Our default training is that the dog is not allowed on chairs or couchs, but if this behavior is desired for calming the handler, then you can decide later to relax this training. It's always easier to relax training than to train a behavior later. An exception: If the handler needs the dog to be in bed with them at night, we will train the dog in that manner.

  • Note that a Service Dog is not legally allowed to go on chairs or couches in public.

When at home, how will the Service Dog behave with our cat?

A:
We will give the dog exposure to cats, but we highly recommend introducing the dog to your pet cat in a specific way, which we will supervise. It's best if the cat has claws because then the cat can communicate to the dog that he/she doesn't want to play. We will usually introduce them with the dog unleashed, but under our (and your) close supervision. The goal is to introduce the animals together in such a way that the dog won't chase the cat like a squirrel, but rather, the cat will stare down the dog (and worst case, the cat has its claws for protection). The cat should have a safe space (like a tall cat-tree or a room with a cat-door) where the cat can always go to feel completely safe from the dog. In this way, the cat has “agency” and can devise its own long-term strategy for living with the dog.

When at home, how should siblings treat the Service Dog?

A:
If a child is to have the Service Dog, then you have a couple of options for siblings. If the siblings are old enough to have a lot of self-control, then best practice is to have the siblings not interact with the dog (which will encourage the dog to bond primarily to the handler). If the siblings are too young to have much self-control, then—it's not ideal—but we'll have to let the siblings play with the dog. (However, even in this case, you should give the handler and dog as much time together as possible so they can bond.)
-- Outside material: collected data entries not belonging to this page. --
(** The segments of a statement are what the loop goes through. *)
Lemma strip_segment g rest : seg_ok g rest → stripComments (seg_text g ++ rest) = seg_out g ++ stripComments rest.
Proof.
  destruct g as [c|q body|slash text|text|]; cbn [seg_ok seg_text seg_out].
  - intros [Hq Hc]. cbn [app]. apply strip_miss. cbn [strip_step]. rewrite Hq.
    unfold starts_comment in Hc. apply orb_false_iff in Hc as [-> ->]. done.
  - intros [Hq Hb]. cbn [app]. rewrite <- app_assoc. cbn [app].
    rewrite (strip_hit _ (S (S (length body))) (q :: body ++ [q])); [|done| |lia].
    + cbn [drop]. rewrite (drop_app_ge body) by lia. replace (S (length body) - length body) with 1 by lia. cbn [drop app].
      by rewrite drop_0.
    + cbn [strip_step]. rewrite Hq, quoted_run_closed by done. cbn zeta. do 2 f_equal. cbn [take]. f_equal.
      rewrite take_app_ge by lia. by replace (S (length body) - length body) with 1 by lia.
  - intros Ht. rewrite <- !app_assoc. cbn [app].
    rewrite (strip_hit _ (length (line_mark slash) + length text + 1) #" "); [|by destruct slash| |lia].
    + rewrite app_assoc, cons_middle, app_assoc. by rewrite drop_app_length' by (rewrite !length_app; cbn; lia).
    + pose proof (Index_line (line_mark slash) text rest ltac:(by destruct slash; set_solver) Ht) as Hi.
      destruct slash; cbn [line_mark app list_ascii_of_string] in *; cbn [strip_step]; rewrite Hi; done.
  - intros [Hslash Hi]. rewrite <- !app_assoc.
    rewrite (strip_hit _ (S (S (length text)) + 2) #" "); [|done| |lia].
    + cbn [app list_ascii_of_string Nat.add drop]. rewrite drop_app_ge by lia.
      by replace (length text + 2 - length text) with 2 by lia.
    + pose proof (Index_block text rest Hslash Hi) as Hb. cbn [app list_ascii_of_string strip_step] in *. by rewrite Hb.
  - intros _. by rewrite (strip_hit _ 3 #" ") by (done || lia).
Qed.

Lemma strip_ending e : ending_ok e → stripComments (ending_text e) = ending_out e.
Proof.
  assert (Hall : ∀ s out, s ≠ [] → strip_step [] s = Some (length s, out) → stripComments s = out).
  { intros s out Hs H. rewrite (strip_hit s (length s) out) by (done || (destruct s; [done|cbn; lia])).
    rewrite drop_all. apply app_nil_r. }
  destruct e as [|q body|slash text|text]; cbn [ending_ok ending_text ending_out]; [done|..].
  - intros [Hq Hb]. apply Hall; [done|]. cbn [strip_step]. rewrite Hq, quoted_run_open by done. cbn zeta.
    cbn [take length]. by rewrite firstn_all.
  - intros Ht. apply Hall; [by destruct slash|].
    pose proof (Index_no_byte newline (line_mark slash ++ text) ltac:(destruct slash; set_solver)) as Hi.
    destruct slash; cbn [line_mark app list_ascii_of_string] in *; cbn [strip_step]; rewrite Hi; done.
  - intros [Hslash Hi]. apply Hall; [done|].
    assert (Hb : Index ( #"/*" ++ text) #"*/" = None).
    { cbn [app list_ascii_of_string Index]. assert (prefixb ["*"%char; "/"%char] ("*"%char :: text) = false) as Hstar.
      { apply prefixb_false. intros [u Hu]. destruct text as [|c text]; [done|]. cbn in Hu. injection Hu as -> _.
        apply Hslash. by exists text. }
      cbn [list_ascii_of_string] in *. rewrite Hstar, Hi. done. }
    cbn [app list_ascii_of_string strip_step] in *. by rewrite Hb.
Qed.

Lemma strip_segments l e : segs_ok l e → stripComments (text_of l e) = out_of l e.
Proof.
  induction l as [|g l IH]; cbn [segs_ok]; [apply strip_ending|]. intros [Hg Hl].
  unfold text_of, out_of. rewrite !bind_cons, <- !app_assoc. etrans; [apply strip_segment, Hg|]. f_equal. by apply IH.
Qed.

Lemma prefixb_true_app p s : prefixb p s = true → ∃ t, s = p ++ t.
Proof. intros [t ->]%prefixb_spec. eauto. Qed.

Lemma split_at_byte (c : ascii) (s : bytes) : (∃ a b, s = a ++ c :: b ∧ c ∉ a) ∨ c ∉ s.
Proof.
  destruct (decide (c ∈ s)) as [Hin|]; [left|by right].
  apply list_elem_of_split_l in Hin as (a & b & -> & Ha); eauto.
Qed.

(** Every statement is lexed in one way or another. *)
Lemma statement_lexed s : ∃ l e, segs_ok l e ∧ text_of l e = s.
Proof.
  remember (length s) as n eqn:Hn. revert s Hn. induction (lt_wf n) as [n _ IH]. intros s ->.
  assert (Hcons : ∀ g t, length t < length s → (∀ rest, rest = t → seg_ok g rest) → s = seg_text g ++ t → ∃ l e, segs_ok l e ∧ text_of l e = s).
  { intros g t Hlt Hg Hs. destruct (IH _ Hlt t eq_refl) as (l & e & Hl & Ht). exists (g :: l), e. split.
    - split; [by apply Hg|done].
    - unfold text_of in *. by rewrite bind_cons, <- app_assoc, Ht, Hs. }
  assert (Hend : ∀ e, ending_ok e → ending_text e = s → ∃ l e, segs_ok l e ∧ text_of l e = s) by (intros e ? ?; by exists [], e).
  destruct s as [|c t]; [by apply (Hend Ended)|].
  destruct (is_quote c) eqn:Eq.
  { destruct (split_at_byte c t) as [(body & t' & -> & Hb)|Hb].
    - apply (Hcons (SQuoted c body) t'); [cbn; rewrite length_app; cbn; lia|by intros|]. cbn. by rewrite <- app_assoc.
    - by apply (Hend (InQuoted c t)). }
  assert (Hline : ∀ slash rest, c :: t = line_mark slash ++ rest → ∃ l e, segs_ok l e ∧ text_of l e = c :: t).
  { intros slash rest Hrest. destruct (split_at_byte newline rest) as [(text & t' & -> & Ht)|Ht].
    - apply (Hcons (SLine slash text) t'); [|by intros|].
      + rewrite Hrest. repeat rewrite length_app. cbn. lia.
      + cbn [seg_text]. rewrite Hrest. by repeat rewrite <- app_assoc.
    - by apply (Hend (InLine slash rest)). }
  destruct (starts_comment (c :: t)) eqn:Ec.
  - unfold starts_comment in Ec. apply orb_true_iff in Ec as [[Ec|Ec]%orb_true_iff|Ec]; apply prefixb_true_app in Ec as [rest Hrest].
    + by apply (Hline false rest).
    + by apply (Hline true rest).
    + rewrite Hrest in Hend, Hcons |- *. destruct (prefixb #"/" rest) eqn:Es.
      { apply prefixb_true_app in Es as [t' ->]. apply (Hcons SOverlap t'); [cbn; lia|by intros|done]. }
      apply prefixb_false in Es. destruct (Index rest #"*/") as [i|] eqn:Ei; [|by apply (Hend (InBlock rest))].
      destruct (Index_first _ _ _ Ei) as [[t' Ht'] Hfirst].
      assert (Hi : i ≤ length rest).
      { destruct (le_gt_dec i (length rest)) as [|Hgt]; [done|]. rewrite drop_ge in Ht' by lia. done. }
      assert (Hrest' : rest = take i rest ++ #"*/" ++ t') by (rewrite <- Ht'; by rewrite take_drop).
      assert (Hlen : length (take i rest) = i) by by rewrite length_take_le.
      apply (Hcons (SBlock (take i rest)) t').
      * rewrite Hrest' at 1. repeat rewrite length_app. cbn. lia.
      * intros rest0 _. cbn [seg_ok]. split.
        { intros [u Hu]. apply Es. exists (u ++ #"*/" ++ t'). rewrite Hrest' at 1. rewrite Hu. by rewrite <- app_assoc. }
        rewrite Hlen. apply Index_at.
        { exists []. rewrite drop_app_length' by done. by rewrite app_nil_r. }
        intros j Hj [u Hu]. apply (Hfirst j Hj). exists (u ++ t'). rewrite Hrest' at 1.
        rewrite app_assoc, drop_app_le by (rewrite length_app; lia). rewrite Hu. by rewrite <- app_assoc.
      * cbn [seg_text]. rewrite Hrest' at 1. by repeat rewrite <- app_assoc.
  - apply (Hcons (SCode c) t); [cbn; lia|intros rest Hr; rewrite Hr; by split|done].
Qed.

(** What is left has no comment: stripping is idempotent. *)
Definition blank (g : segment) : segment := match g with SLine _ _ | SBlock _ | SOverlap => SCode " " | _ => g end.
Definition cut (e : ending) : ending := match e with InQuoted _ _ => e | _ => Ended end.

Lemma out_of_text l e : out_of l e = text_of (blank <$> l) (cut e).
Proof.
  unfold out_of, text_of. f_equal; [|by destruct e]. induction l as [|g l IH]; [done|].
  cbn [fmap list_fmap]. rewrite !bind_cons, IH. f_equal. by destruct g.
Qed.

Lemma starts_comment_head c s s' : (head s' = head s ∨ head s' = Some " "%char ∨ s' = []) → starts_comment (c :: s) = false → starts_comment (c :: s') = false.
Proof.
  unfold starts_comment. destruct s' as [|d s']; [by byte_cases c|]. intros Hh.
  destruct Hh as [Hh|[[= ->]|[=]]].
  - destruct s as [|d' s]; [done|]. injection Hh as ->. done.
  - intros _. by byte_cases c.
Qed.

Lemma blank_head l e : let s' := text_of (blank <$> l) (cut e) in head s' = head (text_of l e) ∨ head s' = Some " "%char ∨ s' = [].
Proof.
  destruct l as [|g l]; cbn zeta; unfold text_of; cbn [fmap list_fmap].
  - cbn. destruct e; [by right; right|by left|by right; right|by right; right].
  - rewrite !bind_cons, <- !app_assoc. destruct g as [c|q b|[]|t|]; cbn; auto.
Qed.

Lemma blank_ok l e : segs_ok l e → segs_ok (blank <$> l) (cut e).
Proof.
  induction l as [|g l IH]; cbn [segs_ok fmap list_fmap]; [by destruct e|]. intros [Hg Hl]. split; [|by apply IH].
  destruct g as [c|q b|sl t|t|]; cbn [blank seg_ok] in *; try done; [|split; [done|by destruct (text_of _ _)]..].
  destruct Hg as [Hq Hc]. split; [done|]. eapply starts_comment_head; [apply blank_head|exact Hc].
Qed.

(** What stripComments removes. Every statement is, in one of the ways listed,
    a sequence of code, quoted runs and comments; the code and the quoted runs are
    kept as they are, marks of comments inside quotes included, every comment is
    one space, and a comment or a quoted run that is never closed takes or keeps
    the rest. Nothing that looks like a comment is left outside quotes, so
    stripping is idempotent. *)
Theorem stripComments_exact (s : bytes) :
  (∃ l e, segs_ok l e ∧ text_of l e = s)
  ∧ (∀ l e, segs_ok l e → text_of l e = s →
       stripComments s = out_of l e
       ∧ ∃ l', segs_ok l' (cut e) ∧ text_of l' (cut e) = stripComments s ∧ Forall (λ g, blank g = g) l')
  ∧ stripComments (stripComments s) = stripComments s.
Proof.
  assert (H : ∀ l e, segs_ok l e → text_of l e = s → stripComments s = out_of l e
       ∧ ∃ l', segs_ok l' (cut e) ∧ text_of l' (cut e) = stripComments s ∧ Forall (λ g, blank g = g) l').
  { intros l e Hl <-. split; [by apply strip_segments|]. exists (blank <$> l). split_and!.
    - by apply blank_ok.
    - by rewrite strip_segments, out_of_text.
    - apply Forall_fmap, Forall_forall. intros [] _; done. }
  split_and!; [apply statement_lexed|exact H|].
  destruct (statement_lexed s) as (l & e & Hl & Ht). destruct (H l e Hl Ht) as (-> & _ & _).
  rewrite out_of_text. rewrite strip_segments by by apply blank_ok. rewrite out_of_text. f_equal.
  - rewrite <- list_fmap_compose. apply list_fmap_ext. by intros _ [] _.
  - by destruct e.
Qed.

(** * Reading the tokens of a statement *)

(** A token: bytes of code, a dash or a slash among them where it does not open a
    comment with the byte behind it, and quoted runs. *)
Definition code_byte (c : ascii) : bool := negb (is_quote c) && negb (byte_in #"-/" c).
Inductive token_ok : bytes → Prop :=
  | token_nil : token_ok []
  | token_code c t : code_byte c = true → token_ok t → token_ok (c :: t)
  | token_mark c d t : byte_in #"-/" c = true → starts_comment [c; d] = false → token_ok (d :: t) → token_ok (c :: d :: t)
  | token_quoted q body t : is_quote q = true → q ∉ body → token_ok t → token_ok (q :: body ++ q :: t).
(** What stands between tokens. *)
Inductive gap := GSpace (c : ascii) | GLine (slash : bool) (text : bytes) | GBlock (text : bytes).
Definition gap_text (g : gap) : bytes :=
  match g with
  | GSpace c => [c]
  | GLine slash text => seg_text (SLine slash text)
  | GBlock text => seg_text (SBlock text)
  end.
Definition gap_ok (g : gap) : Prop :=
  match g with
  | GSpace c => is_space_byte c = true
  | GLine slash text => seg_ok (SLine slash text) []
  | GBlock text => seg_ok (SBlock text) []
  end.
(** The text of a statement: its tokens, each with the gaps behind it. *)
Definition render (l : list (bytes * list gap)) : bytes := l ≫= λ t, t.1 ++ (t.2 ≫= gap_text).
Definition token_gap_ok (t : bytes * list gap) : Prop :=
  t.1 ≠ [] ∧ token_ok t.1 ∧ no_space t.1 = true ∧ t.2 ≠ [] ∧ Forall gap_ok t.2.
When at home, how does a Service Dog ride in our car or SUV?

A:

While there are many options available, most Service Dog handlers use one of the following two techniques:

  1. Put a crate in the back of your SUV (or in the back seat of your car), and then have the dog jump up into the crate.
  2. Have the dog wear his/her Service Dog vest (which has a handle on it), and string the seatbelt through the handle.

Either of these options keeps the dog safe and secure.

When at home, how long can a Service Dog be left in the house alone?

A:

Usually a Service Dog is with their handler at all times (unless the dog is for a child, and then the dog is usually home with a stay-at-home parent), but there can be times when a dog has to be left home alone.

We have hesitated for a long time in posting the answer to this question because we don't want to encourage separating a people-oriented Service Dog from their handler or family. However, we recognize that circumstances do come up when a dog has to be left home alone (and sometimes, it might just be for an hour or two). In this case, we usually recommend leaving the dog in his/her crate with a new bone to chew on, and then the dog can then go eight hours without peeing.